=== Exercise ===
Which lines of the data below hold "zeta"? Copy each of them.

=== Data for this task ===
******
(* ===== verification/Users.v ===== *)
(** * [register_employee]: an administrator creates an employee

    The handler (routes.py 137-187) checks that the current user is an
    administrator, strips the form fields (not the password), requires
    every field to be non-empty, keeps the digits of the CPF and requires
    exactly 11 of them, rejects a CPF or login already present
    ([SELECT COUNT( * ) ... WHERE cpf = ? OR login = ?]), and inserts the
    user with the profile 'colaborador' and the hashed password; an
    exception from the INSERT is flashed as an error.  A GET renders the
    form.  [request.form[...]] on a missing field raises a 400 error in
    Flask; the model takes the five fields as given. *)

From Stdlib Require Import String Ascii Lia ZifyNat.
From stdpp Require Import base list strings.
From S2P Require Import Prelude Schema.

Record employee_form := mkForm {
  f_nome : string; f_cpf : string; f_funcao : string; f_login : string; f_senha : string }.

(** [SELECT COUNT( * ) as count FROM usuarios WHERE cpf = ? OR login = ?] *)
Definition existing_count (c l : string) (s : db) : nat :=
  length (filter (fun u => cpf u = c \/ login u = l) (usuarios s)).

Section RegisterEmployee.
Context (generate_password_hash : string -> string).

Definition register_employee (sess : option nat) (req : option employee_form) (s : db)
    : response * db :=
  match current_user sess s with
  | None => (Redirect PLogin None, s)
  | Some u =>
    if decide (u_perfil u <> admin)
    then (Redirect PEmployeeDashboard (Some FlashAccessDenied), s)
    else match req with
    | None => (Render PRegisterEmployee None, s)
    | Some f =>
      let n := py_strip (f_nome f) in
      let c := py_strip (f_cpf f) in
      let fn := py_strip (f_funcao f) in
      let l := py_strip (f_login f) in
      let pw := f_senha f in
      if negb (forallb py_truthy [n; c; fn; l; pw])
      then (Render PRegisterEmployee (Some FlashFieldsRequired), s)
      else
        let cpf_clean := keep_digits c in
        if negb (Nat.eqb (String.length cpf_clean) 11)
        then (Render PRegisterEmployee (Some FlashCpfDigits), s)
        else if Nat.ltb 0 (existing_count cpf_clean l s)
        then (Render PRegisterEmployee (Some FlashDuplicate), s)
        else match insert_usuario n cpf_clean fn l (generate_password_hash pw) colaborador s with
             | Ok s' => (Redirect PAdminDashboard (Some FlashRegistered), s')
             | Raise _ => (Render PRegisterEmployee (Some FlashRegisterError), s)
             end
    end
  end.
End RegisterEmployee.

(** ** The invariant of the [usuarios] table *)

Fixpoint all_digits (s : string) : bool :=
  match s with EmptyString => true | String c r => is_digit c && all_digits r end.

(** Ids, CPFs and logins are unique, every id is at most the
    AUTOINCREMENT counter, and every CPF is 11 ASCII digits. *)
Definition users_wf (s : db) : Prop :=
  NoDup (map u_id (usuarios s)) /\ NoDup (map cpf (usuarios s)) /\
  NoDup (map login (usuarios s)) /\
  Forall (fun u => u_id u <= seq_usuarios s /\
                   String.length (cpf u) = 11 /\ all_digits (cpf u) = true) (usuarios s).

(** ** Lemmas *)

Lemma keep_digits_all_digits (s : string) : all_digits (keep_digits s) = true.
Proof.
  induction s as [|c s IH]; simpl; [done|].
  destruct (is_digit c) eqn:E; simpl; [by rewrite E, IH|done].
Qed.

Lemma NoDup_map_snoc {A B} (f : A -> B) (l : list A) (x : A) :
  NoDup (map f l) -> f x ∉ map f l -> NoDup (map f (l ++ [x])).
Proof.
  intros Hl Hx. rewrite map_app. apply NoDup_app. split_and!; [done| |by apply NoDup_singleton].
  intros y Hy ->%list_elem_of_singleton. done.
Qed.

Lemma insert_usuario_Ok (n c f l h : string) (p : perfil) (s s' : db) :
  insert_usuario n c f l h p s = Ok s' ->
  Forall (fun u => cpf u <> c /\ login u <> l) (usuarios s) /\
  s' = mkDb (usuarios s ++ [mkUsuario (S (seq_usuarios s)) n c f l h p])
            (pontos s) (S (seq_usuarios s)) (seq_pontos s).
Proof.
  unfold insert_usuario. destruct (existsb _ _) eqn:E; [done|]. intros [= <-].
  split; [|done]. apply Forall_forall. intros u Hu.
  destruct (bool_decide (cpf u = c) || bool_decide (login u = l)) eqn:Hb.
  - exfalso. assert (existsb (fun u => bool_decide (cpf u = c) || bool_decide (login u = l))
                       (usuarios s) = true) as Ht.
    { apply existsb_exists. exists u. split; [by apply list_elem_of_In|done]. }
    congruence.
  - apply orb_false_iff in Hb as [H1 H2].
    apply bool_decide_eq_false in H1, H2. done.
Qed.

Lemma insert_usuario_wf (n c f l h : string) (p : perfil) (s s' : db) :
  users_wf s -> String.length c = 11 -> all_digits c = true ->
  insert_usuario n c f l h p s = Ok s' -> users_wf s'.
Proof.
  intros (Hid & Hcpf & Hlog & Hall) Hlen Hdig Hins.
  destruct (insert_usuario_Ok _ _ _ _ _ _ _ _ Hins) as [Hfresh ->].
  unfold users_wf; simpl. split_and!.
  - apply NoDup_map_snoc; [done|]. simpl. intros (u & Hu & Hin)%list_elem_of_fmap.
    rewrite Forall_forall in Hall. specialize (Hall u Hin). lia.
  - apply NoDup_map_snoc; [done|]. simpl. intros (u & Hu & Hin)%list_elem_of_fmap.
    rewrite Forall_forall in Hfresh. specialize (Hfresh u Hin). naive_solver.
  - apply NoDup_map_snoc; [done|]. simpl. intros (u & Hu & Hin)%list_elem_of_fmap.
    rewrite Forall_forall in Hfresh. specialize (Hfresh u Hin). naive_solver.
  - apply Forall_app. split; [|by repeat constructor].
    eapply Forall_impl; [exact Hall|]. simpl. intros u (? & ? & ?). split_and!; [lia|done|done].
Qed.

Lemma existing_count_pos (c l : string) (s : db) :
  0 < existing_count c l s <-> exists v, v ∈ usuarios s /\ (cpf v = c \/ login v = l).
Proof.
  unfold existing_count. split.
  - intros H. destruct (filter _ _) as [|v r] eqn:E; simpl in H; [lia|].
    exists v. assert (v ∈ filter (fun u => cpf u = c \/ login u = l) (usuarios s)) as Hv
      by (rewrite E; left). by apply list_elem_of_filter in Hv as [? ?].
  - intros (v & Hv & Hc). destruct (filter _ _) as [|w r] eqn:E; simpl; [|lia].
    assert (v ∈ filter (fun u => cpf u = c \/ login u = l) (usuarios s)) as Hf
      by (by apply list_elem_of_filter). rewrite E in Hf. by apply elem_of_nil in Hf.
Qed.

Section RegisterEmployeeProps.
Context (generate_password_hash : string -> string).
Local Notation register := (register_employee generate_password_hash).

(** The state after [register_employee] is either unchanged or the
    result of inserting a user whose CPF is 11 digits. *)
Lemma register_employee_state (sess : option nat) (req : option employee_form) (s : db) :
  (register sess req s).2 = s \/
  exists n c fn l h, String.length c = 11 /\ all_digits c = true /\
    insert_usuario n c fn l h colaborador s = Ok (register sess req s).2.
Proof.
  unfold register_employee. repeat case_match; try by left. right.
  do 5 eexists. split_and!; [|apply keep_digits_all_digits|done].
  match goal with H : negb (Nat.eqb _ 11) = false |- _ =>
    apply negb_false_iff, Nat.eqb_eq in H; exact H end.
Qed.

Lemma register_employee_users_wf (sess : option nat) (req : option employee_form) (s : db) :
  users_wf s -> users_wf (register sess req s).2.
Proof.
  intros Hwf. destruct (register_employee_state sess req s)
    as [-> | (n & c & fn & l & h & Hl & Hd & Hi)]; [done|].
  by eapply insert_usuario_wf.
Qed.

Lemma register_employee_pontos (sess : option nat) (req : option employee_form) (s : db) :
  pontos (register sess req s).2 = pontos s.
Proof.
  destruct (register_employee_state sess req s)
    as [-> | (n & c & fn & l & h & _ & _ & Hi)]; [done|].
  by destruct (insert_usuario_Ok _ _ _ _ _ _ _ _ Hi) as [_ ->].
Qed.

(** C6: once the form passes the field checks, a CPF (after keeping its
    digits) or a login (after stripping) that is already registered is
    rejected with "CPF ou login já cadastrado", and nothing is written. *)
Theorem register_employee_rejects_duplicate (sess : option nat) (f : employee_form)
    (s : db) (u : usuario) :
  current_user sess s = Some u -> u_perfil u = admin ->
  forallb py_truthy [py_strip (f_nome f); py_strip (f_cpf f); py_strip (f_funcao f);
                     py_strip (f_login f); f_senha f] = true ->
  String.length (keep_digits (py_strip (f_cpf f))) = 11 ->
  (exists v, v ∈ usuarios s /\ (cpf v = keep_digits (py_strip (f_cpf f)) \/
                               login v = py_strip (f_login f))) ->
  register sess (Some f) s = (Render PRegisterEmployee (Some FlashDuplicate), s).
Proof.
  intros Hu Ha Hf Hl Hv. unfold register_employee. rewrite Hu.
  case_decide as Hd; [by rewrite Ha in Hd|]. cbv zeta. rewrite Hf, Hl. simpl.
  by rewrite (proj2 (Nat.ltb_lt _ _) (proj2 (existing_count_pos _ _ _) Hv)).
Qed.

Lemma register_employee_insert (sess : option nat) (f : employee_form)
    (s : db) (u : usuario) :
  current_user sess s = Some u -> u_perfil u = admin ->
  forallb py_truthy [py_strip (f_nome f); py_strip (f_cpf f); py_strip (f_funcao f);
                     py_strip (f_login f); f_senha f] = true ->
  String.length (keep_digits (py_strip (f_cpf f))) = 11 ->
  existing_count (keep_digits (py_strip (f_cpf f))) (py_strip (f_login f)) s = 0 ->
  register sess (Some f) s =
    (Redirect PAdminDashboard (Some FlashRegistered),
     mkDb (usuarios s ++ [mkUsuario (S (seq_usuarios s)) (py_strip (f_nome f))
                            (keep_digits (py_strip (f_cpf f))) (py_strip (f_funcao f))
                            (py_strip (f_login f)) (generate_password_hash (f_senha f))
                            colaborador])
          (pontos s) (S (seq_usuarios s)) (seq_pontos s)).
Proof.
  intros Hu Ha Hf Hl H0. unfold register_employee. rewrite Hu.
  case_decide as Hd; [by rewrite Ha in Hd|]. cbv zeta. rewrite Hf, Hl, H0. simpl.
  unfold insert_usuario. destruct (existsb _ _) eqn:E; [|done].
  exfalso. apply existsb_exists in E as (v & Hv & Hb).
  assert (0 < existing_count (keep_digits (py_strip (f_cpf f))) (py_strip (f_login f)) s);
    [|lia].
  apply existing_count_pos. exists v. split; [by apply list_elem_of_In|].
  apply orb_true_iff in Hb as [Hb|Hb]; apply bool_decide_eq_true in Hb; auto.
Qed.

(** C13: when every check passes and neither the CPF nor the login is
    taken, the employee is appended with the next id, the digits of the
    CPF, the stripped fields, the hashed password and the profile
    'colaborador'. *)
Theorem register_employee_creates (sess : option nat) (f : employee_form)
    (s : db) (u : usuario) :
  current_user sess s = Some u -> u_perfil u = admin ->
  forallb py_truthy [py_strip (f_nome f); py_strip (f_cpf f); py_strip (f_funcao f);
                     py_strip (f_login f); f_senha f] = true ->
  String.length (keep_digits (py_strip (f_cpf f))) = 11 ->
  existing_count (keep_digits (py_strip (f_cpf f))) (py_strip (f_login f)) s = 0 ->
  register sess (Some f) s =
    (Redirect PAdminDashboard (Some FlashRegistered),
     mkDb (usuarios s ++ [mkUsuario (S (seq_usuarios s)) (py_strip (f_nome f))
                            (keep_digits (py_strip (f_cpf f))) (py_strip (f_funcao f))
                            (py_strip (f_login f)) (generate_password_hash (f_senha f))
                            colaborador])
          (pontos s) (S (seq_usuarios s)) (seq_pontos s)).
Proof. apply register_employee_insert. Qed.
End RegisterEmployeeProps.

Definition demo_hash (p : string) : string := ("pbkdf2:" ++ p)%string.

Lemma register_employee_rejects_duplicate_witness :
  register_employee demo_hash (Some 1) (Some (mkForm "Bia" "123.456.789-09" "Caixa" "bia" "x"))
    ana_db = (Render PRegisterEmployee (Some FlashDuplicate), ana_db).
Proof.
  apply (register_employee_rejects_duplicate _ _ _ _ administrador);
    [reflexivity|reflexivity|reflexivity|reflexivity|].
  exists ana. split; [right; left|left; reflexivity].
Defined.

Lemma register_employee_creates_witness :
  register_employee demo_hash (Some 1)
    (Some (mkForm " Bia " "987.654.321-00" "Caixa" "bia" "segredo")) ana_db =
  (Redirect PAdminDashboard (Some FlashRegistered),
   mkDb [administrador; ana; mkUsuario 3 "Bia" "98765432100" "Caixa" "bia"
                                (demo_hash "segredo") colaborador] [] 3 0).
Proof.
  rewrite (register_employee_creates _ _ _ _ administrador); reflexivity.
Defined.
(** * wordpress-docker-dind: the instance manager and the workspace loaders

    A shallow embedding of [images/docker-dind-wp/instance-manager.sh]
    (the port allocator, the network ordinal, the workspace config store
    and the create / start / stop / remove / list / clone / info
    commands) and of the two configuration loaders of
    [cli-tool/bin/wp-dind.js].

    The shell script works on the file system of the DinD host and talks
    to the container engine.  Both are made explicit as a [State]; what a
    run reads from outside (random passwords, the clock, the answer typed
    at the confirmation prompt, whether the engine accepts a
    [docker network create]) is an [Env] given to each invocation.

    Instance directories are kept under the name the command line gave
    them.  This is what the script does with a name that is one plain
    directory name; a name with a slash, a dot name, or a name the
    shell does not read as one word makes the script follow the path or
    fail in [source], which the model does not trace.  [plain_name] and
    [well_formed] below state the names and states on which script and
    model agree, and the statements that need them say so. *)

From stdpp Require Import gmap strings list fin_maps pretty.

Local Open Scope Z_scope.

(** ** Shell integers *)

Module Shell.

(** bash evaluates [$(( ))] and the operands of [[ -ge ]] as signed
    64-bit integers. *)
Definition INT64_MIN : Z := - 2 ^ 63.
Definition INT64_MAX : Z := 2 ^ 63 - 1.

Definition wrap64 (z : Z) : Z := (z + 2 ^ 63) `mod` 2 ^ 64 - 2 ^ 63.

Definition is_int64 (z : Z) : bool := bool_decide (INT64_MIN ≤ z ≤ INT64_MAX).

(** [[ "$a" -ge "$b" ]]: an operand outside the 64-bit range makes the
    test fail with "integer expression expected", which an [if] takes as
    false. *)
Definition test_ge (a b : Z) : bool :=
  is_int64 a && is_int64 b && bool_decide (b ≤ a).

(** [${x:-d}] *)
Definition default_to (d x : string) : string :=
  if decide (x = "") then d else x.

End Shell.

(** ** Data model *)

(** One value of [.instances] in the workspace config, as
    [save_instance_to_config] writes it.  [port] is what
    [jq -r '.value.port // empty'] prints: [None] when the field is
    absent, null or false. *)
Record InstanceStack := {
  stack_webserver : string;
  stack_phpVersion : string;
  stack_mysqlVersion : string
}.

Record InstanceEntry := {
  entry_port : option Z;
  entry_stack : InstanceStack;
  entry_createdAt : string;
  entry_status : string
}.

(** The document [/wordpress-instances/.workspace-config.json].  The
    script touches [.instances] only; [doc_other] stands for every other
    member (workspaceName, stack, imageVersions, ...).  [.instances] may
    be missing ([wp-dind init] writes none): [None]. *)
Record WorkspaceDoc := {
  doc_other : string;
  doc_instances : option (gmap string InstanceEntry)
}.

(** The file [.instance-info] of an instance directory. *)
Record InstanceInfo := {
  NAME : string;
  MYSQL_VERSION : string;
  PHP_VERSION : string;
  WEBSERVER : string;
  NETWORK : string;
  PORT : Z;
  CREATED : string;
  DB_PASSWORD : string;
  DB_ROOT_PASSWORD : string
}.

(** The rendered [docker-compose.yml] of an instance. *)
Record Compose := {
  mysql_image : string;
  mysql_container : string;
  MYSQL_ROOT_PASSWORD : string;
  MYSQL_DATABASE : string;
  MYSQL_USER : string;
  MYSQL_PASSWORD : string;
  php_image : string;
  php_container : string;
  web_service : string;
  web_image : string;
  web_container : string;
  published_port : Z;
  instance_network : string
}.

(** [data/wordpress]: a directory of files, or (after a symlink clone) a
    link to the [data/wordpress] of another instance. *)
Inductive WordpressData :=
  | Files (tree : gmap string string)
  | Symlink (source_instance : string).

(** One directory [/wordpress-instances/<name>]. *)
Record InstanceDir := {
  data_wordpress : WordpressData;
  data_mysql : list string;
  config_dirs : list string;
  log_links : list string;
  compose_file : option Compose;
  instance_info : option InstanceInfo
}.

(** The DinD host as the manager sees it.  [instance_dirs] holds the
    directories directly under [INSTANCES_DIR], by name; the file
    [.workspace-config.json] next to them is [workspace_config]. *)
Record State := {
  workspace_config : option WorkspaceDoc;
  instance_dirs : gmap string InstanceDir;
  host_logs : gset string;
  networks : gset string;
  running : list string;
  tmp_clone_db : option (list string)
}.

(** What one invocation reads from outside the state.  [confirm] is the
    line typed at the prompt of [remove]. *)
Record Env := {
  DEFAULT_MYSQL_VERSION : string;
  DEFAULT_PHP_VERSION : string;
  DEFAULT_WEBSERVER : string;
  DEFAULT_DB_NAME : string;
  DEFAULT_DB_USER : string;
  rand_db_password : string;
  rand_db_root_password : string;
  date_iseconds : string;
  jq_now : string;
  network_create_ok : bool;
  shared_create_ok : bool;
  confirm : string
}.

(** Exit status and the state the run leaves behind. *)
Definition Run : Type := Z * State.

Definition INSTANCE_PORT_START : Z := 8001.
Definition NETWORK_PREFIX : string := "wp-network".

(** ** Port allocator and workspace config store *)

Definition doc_entries (doc : WorkspaceDoc) : list (string * InstanceEntry) :=
  match doc_instances doc with
  | Some m => map_to_list m
  | None => []
  end.

(** [jq -r '.instances | to_entries[] | .value.port // empty'] *)
Definition assigned_ports (doc : WorkspaceDoc) : list Z :=
  omap (λ kv, entry_port kv.2) (doc_entries doc).

(** The body of the [for port in $ports] loop. *)
Definition scan_port (max_port port : Z) : Z :=
  if Shell.test_ge port max_port then Shell.wrap64 (port + 1) else max_port.

Definition scan_ports (ports : list Z) : Z :=
  foldl scan_port INSTANCE_PORT_START ports.

Definition get_next_port (cfg : option WorkspaceDoc) : Z :=
  match cfg with
  | Some doc => scan_ports (assigned_ports doc)
  | None => INSTANCE_PORT_START
  end.

Definition new_entry (env : Env) (port : Z) (webserver php mysql : string)
    : InstanceEntry :=
  {| entry_port := Some port;
     entry_stack := {| stack_webserver := webserver;
                       stack_phpVersion := php;
                       stack_mysqlVersion := mysql |};
     entry_createdAt := jq_now env;
     entry_status := "created" |}.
******
=== Answer to this exercise ===
  case_decide as Hd; [by rewrite Ha in Hd|]. cbv zeta. rewrite Hf, Hl. simpl.
  case_decide as Hd; [by rewrite Ha in Hd|]. cbv zeta. rewrite Hf, Hl, H0. simpl.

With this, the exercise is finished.